(Beginning of SOURCE MATERIAL)

(** A details row of the sample request as the table holds it: the
    declared columns, with the values of the form. *)
Definition stored_details (nameOfPlant : string) (version : Z) : PlantRow :=
  mkPlantRow "N_01012025_001" version
             (map (fun kv => (fst kv, Some (snd kv)))
                  (filter (fun kv => has_column plant_table (fst kv))
                          (PlantCodeForm.entries (form nameOfPlant)))).

(** The sample request, pending with the secretary, with version 2 of its
    details in the table. *)
Definition with_details : World :=
  mkWorld (mkDb [request_row "plant" "pending-secretary"]
                [stored_details "Alpha" 2] [] []
                [mkCounterRow "N" "20250101" 1]) [].

(** A save of the sample request that names it a company request. *)
Definition retyping_save : RequestBody :=
  mkRequestBody (Some "N_01012025_001") (Some "company")
                (Some "Company Code: 1000 - Alpha")
                (Some "pending-secretary")
                (Some "user@premierenergies.com")
                (Some 1735680000000) (Some 1735689600000) None.

(** Raghu's dashboard, holding the sample request in the given status,
    with a comment typed in. *)
Definition raghu_dashboard (status comment : string)
  : ApprovalDashboard.State :=
  ApprovalDashboard.mkState
    [ApprovalDashboard.mkRequest "N_01012025_001" status]
    comment "raghu@premierenergies.com" "raghu".

(** Three stored versions, as a server might list them, and a stand-in
    comparison that reports, for each side, the [version] field and the
    plant name of the snapshot it was given. *)
Definition snapshot (v : Z) (nameOfPlant : string)
  : RequestDetailsDialog.Snapshot :=
  RequestDetailsDialog.mkSnapshot (Some v)
                                  [("nameOfPlant", Some nameOfPlant)].

Definition three_versions : list RequestDetailsDialog.Snapshot :=
  [snapshot 2 "Beta"; snapshot 3 "Gamma"; snapshot 1 "Alpha"].

Definition compare_versions (old new : RequestDetailsDialog.Snapshot)
           (type : string) : RequestDetailsDialog.CompareResult :=
  let shown (x : RequestDetailsDialog.Snapshot) :=
    match RequestDetailsDialog.version x with
    | Some v => String_of_Z v
    | None => "none"
    end
    ++ match RequestDetailsDialog.fields x with
       | (_, Some name) :: _ => " " ++ name
       | _ => ""
       end in
  RequestDetailsDialog.mkCompareResult
    true
    [RequestDetailsDialog.mkChange "version" "Version" (shown old)
                                   (shown new)]
    ["version"].


(** A brand-new plant request, an edit of the sample request and a change
    request made from it, with the form filled in and confirmed. *)
Definition new_request : FormProps.Props :=
  FormProps.mkProps None false "user@premierenergies.com".

Definition existing : FormProps.ExistingRequest :=
  FormProps.mkExistingRequest (Some "N_01012025_001") None
                              (Some 1735680000000).

Definition edit_request : FormProps.Props :=
  FormProps.mkProps (Some existing) false "user@premierenergies.com".

Definition change_request : FormProps.Props :=
  FormProps.mkProps (Some existing) true "user@premierenergies.com".

Definition confirmed_form (latestVersion : option Z) : PlantCodeForm.State :=
  PlantCodeForm.mkState (form "Alpha") latestVersion true false.

(** The sample request, pending with the secretary, with a history entry
    written in the very millisecond of [env]. *)
Definition logged_this_instant : World :=
  snd (post_history env first_entry
                    (one_request "plant" "pending-secretary")).

Definition secretary_dashboard (comment : string) : ApprovalDashboard.State :=
  ApprovalDashboard.mkState
    [ApprovalDashboard.mkRequest "N_01012025_001" "pending-secretary"]
    comment secretary "secretary".

(** White space only: a space, a no-break space (U+00A0), a tab and an
    ideographic space (U+3000). *)
Definition spaces : string :=
  String (ascii_of_nat 32)
    (String (ascii_of_nat 194) (String (ascii_of_nat 160)
       (String (ascii_of_nat 9)
          (String (ascii_of_nat 227) (String (ascii_of_nat 128)
             (String (ascii_of_nat 128) EmptyString)))))).

(** A new request whose status is not one of the nine. *)
Definition bad_status_save : RequestBody :=
  mkRequestBody None (Some "plant") (Some "Plant Code: P200 - Delta")
                (Some "pending") (Some "user@premierenergies.com")
                None None (Some "N").

(** An edit of the sample request by someone else, with a creation time
    of its own. *)
Definition foreign_edit : RequestBody :=
  mkRequestBody (Some "N_01012025_001") (Some "plant")
                (Some "Plant Code: P100 - Beta") (Some "pending-secretary")
                (Some "other@premierenergies.com")
                (Some 1) (Some 1735689600000) None.


(** A second history entry of the sample request, one minute after the
    first. *)
Definition later_entry : HistoryBody :=
  mkHistoryBody (Some "N_01012025_001") (Some "approve") (Some secretary)
                (Some 1735689660000)
                (Some (JObj [("comment", JStr "ok")])).

Definition logged_twice : World :=
  snd (post_history env_later later_entry logged_this_instant).


(** A users table: the secretary and an approver. *)
Definition two_users : list Users.UserRow :=
  [Users.mkUserRow secretary "secretary" 1735680000000;
   Users.mkUserRow "raghu@premierenergies.com" "raghu" 1735680000000].


End Sample.

(* ================================================================== *)
(** ** Predicates of the statements *)
(* ================================================================== *)

(** [ncType] is the letter C in either case. *)
Definition is_C (ncType : option string) : bool :=
  match ncType with
  | Some s => ((s =? "C") || (s =? "c"))%bool
  | None => false
  end.

(** The sequence number an allocation for (prefix, day) hands out: one
    more than the stored counter, and 1 when the day has no counter yet. *)
Definition next_seq (prefix day : string) (d : Server.Db) : Z :=
  match Server.counter_value prefix day d with
  | Some n => n + 1
  | None => 1
  end.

(End of SOURCE MATERIAL)

→ EXERCISE GOAL: Please find all lines of the entries that hold the string "Alpha" and copy them.

→ ANSWER TO THIS TASK:
                [stored_details "Alpha" 2] [] []
                (Some "Company Code: 1000 - Alpha")
  [snapshot 2 "Beta"; snapshot 3 "Gamma"; snapshot 1 "Alpha"].
  PlantCodeForm.mkState (form "Alpha") latestVersion true false.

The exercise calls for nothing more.